**ABOUT THIS TASK**
In the entries that follow, find every line containing "path" and copy it.
-.-.-
(** The two halves of C6 at a request: on the validate path the UID comes
    back, on the mutate path nothing does. *)
Example run_uid_echo :
  Handler (codec := codec_pod [app]) server1 newResponseWriter
          (http_post "/validate" "application/json" "{}")
  = Return {|
      status := Some 200;
      written :=
        render_review {|
          APIVersion := "admission.k8s.io/v1";
          Kind := "AdmissionReview";
          Request := None;
          Response := Some {|
            Resp_UID := "705ab4f5-6393-11e8-b7cc-42010a800002";
            Allowed := true;
            Result := Some {| Message := ""; Code := 200 |} |} |} |}
  /\ Handler (codec := codec_pod [app]) server1 newResponseWriter
             (http_post "/mutate" "application/json" "{}")
     = Return {|
         status := Some 200;
         written :=
           render_review {|
             APIVersion := "admission.k8s.io/v1";
             Kind := "AdmissionReview";
             Request := None;
             Response := None |} |}.
Proof. split; reflexivity. Qed.

Lemma C7_witness :
  let envelope :=
    {| APIVersion := "admission.k8s.io/v1";
       Kind := "AdmissionReview";
       Request := None;
       Response := Some {|
         Resp_UID := "705ab4f5-6393-11e8-b7cc-42010a800002";
         Allowed := false;
         Result := Some {| Message := "unexpected end of JSON input";
                           Code := 400 |} |} |} in
  validate (codec := codec_bad_pod) server1 review1
  = Return {| Resp_UID := "";
              Allowed := false;
              Result := Some {| Message := "unexpected end of JSON input";
                                Code := 400 |} |}
  /\ reply (codec := codec_bad_pod) server1 "/validate" "{}"
     = Return envelope
  /\ Handler (codec := codec_bad_pod) server1 newResponseWriter
             (http_post "/validate" "application/json" "{}")
     = Return {| status := Some 200; written := render_review envelope |}.
Proof.
  apply (C7_unmarshal_error_is_400
           (codec := codec_bad_pod) server1
           (http_post "/validate" "application/json" "{}")
           review1 request1 "unexpected end of JSON input").
  - discriminate.
  - reflexivity.
  - reflexivity.
  - reflexivity.
  - reflexivity.
  - reflexivity.
  - reflexivity.
Defined.

End Runs.


(** ** More on the whitelist loop *)

Lemma whitelisted_incl (regs regs' : list string) (image : string) :
  incl regs regs' ->
  whitelisted regs image = true -> whitelisted regs' image = true.
Proof.
  intros Hincl Hw. apply whitelisted_spec in Hw as (reg & Hin & Hp).
  apply whitelisted_spec. exists reg. split; [now apply Hincl | assumption].
Qed.

Lemma first_untrusted_ext (regs regs' : list string) (cs : list Container) :
  (forall image, whitelisted regs image = whitelisted regs' image) ->
  first_untrusted regs cs = first_untrusted regs' cs.
Proof.
  intros Hext. induction cs as [|c cs IH]; simpl; [reflexivity|].
  now rewrite Hext, IH.
Qed.

Lemma first_untrusted_app (regs : list string) (cs1 cs2 : list Container) :
  first_untrusted regs (cs1 ++ cs2)%list =
  match first_untrusted regs cs1 with
  | Some c => Some c
  | None => first_untrusted regs cs2
  end.
Proof.
  induction cs1 as [|c cs1 IH]; simpl; [reflexivity|].
  now destruct (whitelisted regs (Image c)).
Qed.

Lemma evaluate_allowed (s : WebhookServer) (pod : Pod) :
  Allowed (evaluate s pod) = true
  <-> first_untrusted (WhiteListRegistries s) (Containers (Spec pod)) = None.
Proof.
  rewrite evaluate_first.
  destruct (first_untrusted _ _); simpl; split; congruence.
Qed.

(** Whitelists that accept the same images give the same verdict. *)
Lemma evaluate_same_verdict (s1 s2 : WebhookServer) (pod : Pod) :
  (forall image, whitelisted (WhiteListRegistries s1) image
                 = whitelisted (WhiteListRegistries s2) image) ->
  same_verdict (WhiteListRegistries s1) (WhiteListRegistries s2)
               (evaluate s1 pod) (evaluate s2 pod).
Proof.
  intros Hext. rewrite !evaluate_first.
  rewrite (first_untrusted_ext _ _ (Containers (Spec pod)) Hext).
  destruct (first_untrusted _ _) as [c|]; unfold same_verdict; simpl.
  - do 2 eexists. repeat (split; [reflexivity|]). right. now exists (Image c).
  - do 2 eexists. repeat (split; [reflexivity|]). now left.
Qed.

Lemma IsPrefix_trans (a b c : string) :
  IsPrefix a b -> IsPrefix b c -> IsPrefix a c.
Proof.
  intros [r1 ->] [r2 ->]. exists (r1 ++ r2). apply string_app_assoc.
Qed.

(** X7. The inner loop of [validate], which has no early exit, computes
    whether some whitelisted registry is a prefix of the image: its flag is
    the short-circuiting disjunction of the prefix tests, and it is set
    exactly when a registry of the list is a literal prefix. *)
Theorem X7_inner_loop_is_any_prefix (regs : list string) (image : string) :
  whitelisted regs image = existsb (fun reg => HasPrefix image reg) regs
  /\ (whitelisted regs image = true
      <-> exists reg rest, In reg regs /\ image = reg ++ rest).
Proof.
  split.
  - unfold whitelisted. now rewrite whitelisted_fold.
  - rewrite whitelisted_spec. unfold IsPrefix. split.
    + intros (reg & Hin & rest & ->). now exists reg, rest.
    + intros (reg & rest & Hin & ->). exists reg. split; [assumption|].
      now exists rest.
Qed.

(** X8. Enlarging the whitelist never turns an allowed pod into a rejected
    one: a pod allowed under a whitelist is allowed, with code 200 and an
    empty message, under every whitelist that contains it. *)
Theorem X8_larger_whitelist_keeps_allowed
    (s s' : WebhookServer) (pod : Pod) :
  incl (WhiteListRegistries s) (WhiteListRegistries s') ->
  Allowed (evaluate s pod) = true ->
  evaluate s' pod
  = {| Resp_UID := "";
       Allowed := true;
       Result := Some {| Code := 200; Message := "" |} |}.
Proof.
  intros Hincl Hallowed. apply evaluate_allowed in Hallowed.
  rewrite evaluate_first.
  replace (first_untrusted _ _) with (@None Container); [reflexivity|].
  symmetry. apply first_untrusted_None. intros c Hin.
  apply (whitelisted_incl _ _ _ Hincl).
  now apply (proj1 (first_untrusted_None _ _) Hallowed).
Qed.
(** X11: the groups that the session of the entries of a kind writes are
    numbered 1, 2, ... without a gap: a number stands in front of some
    written line exactly when it lies between 1 and the number of keys of
    the batches, and every written line has one number and one suffix. *)
Theorem X11_numbers_without_gap arcname kind contentsList
    (propertiesList : list properties_t) self :
  _truffle_metainf_file arcname = Some kind →
  Forall2 (parses_to arcname) contentsList propertiesList →
  Forall (tagged kind) propertiesList →
  contentsList ≠ [] →
  ∃ lines,
    session linesep ((arcname,.) <$> contentsList) self
    = (Return (replicate (length contentsList) true),
       {| settings := {[kind := propertiesList]};
          arc := {| zf := [(arcname, PyStr.join linesep lines +:+ linesep)] |} |}) ∧
    (∀ n : N,
       (∃ prop, wf_prop prop ∧ (kind +:+ PyStr.str n) +:+ prop ∈ lines) ↔
       (1 ≤ n ≤ N.of_nat (sum_list (size <$> propertiesList)))%N) ∧
    Forall (λ line,
              ∃ (n : N) prop,
                wf_prop prop ∧ line = (kind +:+ PyStr.str n) +:+ prop ∧
                ∀ (n' : N) prop',
                  wf_prop prop' → line = (kind +:+ PyStr.str n') +:+ prop' →
                  n' = n ∧ prop' = prop)
           lines.
Proof.
  intros Hk Hp Htag Hne. pose proof (metainf_file_kind _ _ Hk) as Hkind.
  pose proof (merged_groups_wf _ _ _ Hp) as Hwf.
  destruct (numbered_lines_numbers arcname kind _ _ Hkind Hp) as [Hnum Hdec].
  exists (numbered_lines kind (merged_groups propertiesList)).
  split_and!; [by apply session_tagged| |].
  - intros n. rewrite <-length_merged_groups. apply Hnum.
  - apply Forall_forall. intros line Hin.
    apply elem_of_numbered_from in Hin as (i & group & prop & Hi & Hprop & ->).
    assert (wf_prop prop) as Hw.
    { destruct (Forall_lookup_1 _ _ _ _ Hwf Hi) as [_ Hg].
      by eapply Forall_forall in Hg. }
    exists (1 + N.of_nat i)%N, prop. split_and!; [done..|].
    intros n' prop' Hw' Heq. symmetry in Heq.
    by apply group_line_decode in Heq.
Qed.

End written_lines.

Lemma X10_written_lines_match_witness :
  (∃ lines,
     session nl
       [("META-INF/truffle/language", "language1.a");
        ("META-INF/truffle/language", "#x" +:+ nl +:+ "language1.c")]
       fresh
     = (Return [true; true],
        {| settings := {[ "language" := [ {[ "language1" := [".a"] ]};
                                          {[ "language1" := [".c"] ]} ] ]};
           arc := {| zf := [("META-INF/truffle/language", PyStr.join nl lines +:+ nl)] |} |}) ∧
     length lines = 2%nat ∧
     Forall (λ line,
               PyStr.startswith line "#" = false ∧
               all_chars not_newline line = true ∧
               ∃ (n : N) prop,
                 line = ("language" +:+ PyStr.str n) +:+ prop ∧
                 Re.PROPERTY_RE_match line = Some ("language" +:+ PyStr.str n, prop) ∧
                 PyStr.startswith ("language" +:+ PyStr.str n) "language" = true ∧
                 prop ∈ [".a"; ".c"])
            lines) ∧
  zf (arc (session nl
             [("META-INF/truffle/language", "language1.a");
              ("META-INF/truffle/language", "#x" +:+ nl +:+ "language1.c")]
             fresh).2)
  = [("META-INF/truffle/language", "language1.a" +:+ nl +:+ "language2.c" +:+ nl)].
Proof.
  split; [|vm_compute; reflexivity].
  destruct (X10_written_lines_match nl "META-INF/truffle/language" "language"
              ["language1.a"; "#x" +:+ nl +:+ "language1.c"]
              [ {[ "language1" := [".a"] ]}; {[ "language1" := [".c"] ]} ] fresh)
    as (lines & Hs & Hlen & Hall).
  - reflexivity.
  - repeat constructor; vm_compute; reflexivity.
  - by_evaluation.
  - discriminate.
  - exists lines. split_and!; [exact Hs|exact Hlen|exact Hall].
Defined.

Lemma X11_numbers_without_gap_witness :
  (∃ lines,
     session nl
       [("META-INF/truffle/language", "language1.a"); ("META-INF/truffle/language", "language1.c")]
       fresh
     = (Return [true; true],
        {| settings := {[ "language" := [ {[ "language1" := [".a"] ]};
                                          {[ "language1" := [".c"] ]} ] ]};
           arc := {| zf := [("META-INF/truffle/language", PyStr.join nl lines +:+ nl)] |} |}) ∧
     ((∃ prop, wf_prop prop ∧ "language2" +:+ prop ∈ lines) ↔ (1 ≤ 2 ≤ 2)%N) ∧
     ((∃ prop, wf_prop prop ∧ "language3" +:+ prop ∈ lines) ↔ (1 ≤ 3 ≤ 2)%N)) ∧
  zf (arc (session nl
             [("META-INF/truffle/language", "language1.a");
              ("META-INF/truffle/language", "language1.c")]
             fresh).2)
  = [("META-INF/truffle/language", "language1.a" +:+ nl +:+ "language2.c" +:+ nl)].
Proof.
  split; [|vm_compute; reflexivity].
  destruct (X11_numbers_without_gap nl "META-INF/truffle/language" "language"
              ["language1.a"; "language1.c"]
              [ {[ "language1" := [".a"] ]}; {[ "language1" := [".c"] ]} ] fresh)
    as (lines & Hs & Hnum & _).
  - reflexivity.
  - repeat constructor; vm_compute; reflexivity.
  - by_evaluation.
  - discriminate.
  - exists lines. split_and!; [exact Hs|exact (Hnum 2%N)|exact (Hnum 3%N)].
Defined.

(** ** Contents of comments only, and whitespace around a content *)

Section edges.

Variable linesep : string.

Implicit Types (s w contents arcname kind : string) (lines : list string).

Lemma add_lines_comments arcname lines (m : properties_t) :
  Forall (λ line, PyStr.startswith line "#" = true) lines →
  add_lines arcname lines m = Return m.
Proof.
  induction 1 as [|line lines Hc _ IH]; [done|]. simpl. by rewrite Hc.
Qed.

Lemma batch_groups_empty : batch_groups ∅ = [].
Proof. unfold batch_groups, viewkeys. by rewrite map_to_list_empty. Qed.

Lemma merged_groups_replicate_empty n :
  merged_groups (replicate n (∅ : properties_t)) = [].
Proof.
  induction n as [|n IH]; [done|]. simpl.
  by rewrite merged_groups_cons, batch_groups_empty, IH.
Qed.

(** X12: a recognized content of comments only is not an error and is not
    skipped: [add] returns true and records a batch without groups, and a
    session of such contents writes for their kind an entry that holds the
    line separator and nothing else. *)
Theorem X12_comments_only arcname kind contentsList self :
  _truffle_metainf_file arcname = Some kind →
  contentsList ≠ [] →
  Forall (λ contents,
            Forall (λ line, PyStr.startswith line "#" = true) (content_lines contents))
         contentsList →
  Forall (λ contents,
            __add__ arcname contents self
            = (Return true,
               {| settings := setdefault_append kind ∅ (settings self);
                  arc := arc self |})) contentsList ∧
  session linesep ((arcname,.) <$> contentsList) self
  = (Return (replicate (length contentsList) true),
     {| settings := {[kind := replicate (length contentsList) ∅]};
        arc := {| zf := [(arcname, linesep)] |} |}).
Proof.
  intros Hk Hne Hall. split.
  - eapply Forall_impl; [exact Hall|]. intros contents Hc. simpl in Hc.
    rewrite (add_recognized _ kind) by done. by rewrite add_lines_comments.
  - rewrite (session_kind linesep arcname kind contentsList
               (replicate (length contentsList) ∅)); [|done| |done].
    + rewrite closing_batches_tagged.
      * rewrite merged_groups_replicate_empty. done.
      * apply Forall_replicate. apply map_Forall_empty.
    + clear Hne. induction Hall as [|contents cs Hc _ IH]; [apply Forall2_nil_2|].
      simpl. apply Forall2_cons. split; [|done]. by apply add_lines_comments.
Qed.

(** X13: whitespace before and after a content, the newline that ends a
    generated file included, makes no difference: the lines are the same,
    and so is all that [add] does. *)
Theorem X13_surrounding_whitespace w1 contents w2 :
  all_chars Ascii.is_space w1 = true → all_chars Ascii.is_space w2 = true →
  content_lines (w1 +:+ contents +:+ w2) = content_lines contents ∧
  ∀ arcname self,
    __add__ arcname (w1 +:+ contents +:+ w2) self = __add__ arcname contents self.
Proof.
  intros H1 H2.
  assert (content_lines (w1 +:+ contents +:+ w2) = content_lines contents) as Hl.
  { unfold content_lines. by rewrite strip_surrounded. }
  split; [done|]. intros arcname self. unfold __add__. by rewrite Hl.
Qed.



End edges.

Lemma X12_comments_only_witness :
  session nl [("META-INF/truffle/instrument", "#generated" +:+ nl +:+ "# by hand")]
    fresh
  = (Return [true],
     {| settings := {[ "instrument" := [∅] ]};
        arc := {| zf := [("META-INF/truffle/instrument", nl)] |} |}).
Proof.
  apply (X12_comments_only nl "META-INF/truffle/instrument" "instrument"
           ["#generated" +:+ nl +:+ "# by hand"] fresh).
  - reflexivity.
  - discriminate.
  - repeat constructor.
Defined.

Lemma X13_surrounding_whitespace_witness :
  content_lines ((" " +:+ nl) +:+ "language1.a" +:+ (nl +:+ nl))
  = content_lines "language1.a".
Proof.
  apply (X13_surrounding_whitespace (" " +:+ nl) "language1.a" (nl +:+ nl));
    reflexivity.
Defined.


(** ** The order and the numbers of the groups *)

Section group_order.

Variable linesep : string.

Implicit Types (kind enum : string) (m : properties_t).

Lemma StronglySorted_lookup_le (l : list string) i j x y :
  StronglySorted String.le l → l !! i = Some x → l !! j = Some y → (i < j)%nat →
  String.le x y.
Proof.
  intros Hs. revert i j. induction Hs as [|a l _ IH Hall]; intros i j Hi Hj Hlt.
  - done.
  - destruct j as [|j]; [lia|]. simpl in Hj. destruct i as [|i].
    + simpl in Hi. simplify_eq. rewrite Forall_forall in Hall.
      apply Hall. by eapply list_elem_of_lookup_2.
    + simpl in Hi. apply (IH i j); [done..|lia].
Qed.

(** Of two keys of a batch, the one that is smaller as a string has the
    smaller place among the sorted keys and among the groups. *)
Lemma batch_groups_order m enum1 enum2 group1 group2 :
  m !! enum1 = Some group1 → m !! enum2 = Some group2 →
  String.le enum1 enum2 → enum1 ≠ enum2 →
  ∃ i j : nat,
    (i < j)%nat ∧
    PyStr.sorted (viewkeys m) !! i = Some enum1 ∧
    PyStr.sorted (viewkeys m) !! j = Some enum2 ∧
    batch_groups m !! i = Some group1 ∧ batch_groups m !! j = Some group2.
Proof.
  intros H1 H2 Hle Hne.
  assert (enum1 ∈ PyStr.sorted (viewkeys m)) as [i Hi]%list_elem_of_lookup.
  { apply elem_of_sorted_keys. eauto. }
  assert (enum2 ∈ PyStr.sorted (viewkeys m)) as [j Hj]%list_elem_of_lookup.
  { apply elem_of_sorted_keys. eauto. }
  exists i, j. split_and!; [|done..| |].
  - destruct (decide (i < j)%nat) as [|Hge]; [done|]. exfalso.
    destruct (decide (i = j)) as [->|Hij]; [congruence|].
    apply Hne. apply (anti_symm String.le); [done|].
    apply (StronglySorted_lookup_le (PyStr.sorted (viewkeys m)) j i);
      [apply sorted_StronglySorted|done..|lia].
  - unfold batch_groups. by rewrite list_lookup_fmap, Hi; simpl; rewrite H1.
  - unfold batch_groups. by rewrite list_lookup_fmap, Hj; simpl; rewrite H2.
Qed.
-.-.-
**SOLUTION BELOW**
(** The two halves of C6 at a request: on the validate path the UID comes
    back, on the mutate path nothing does. *)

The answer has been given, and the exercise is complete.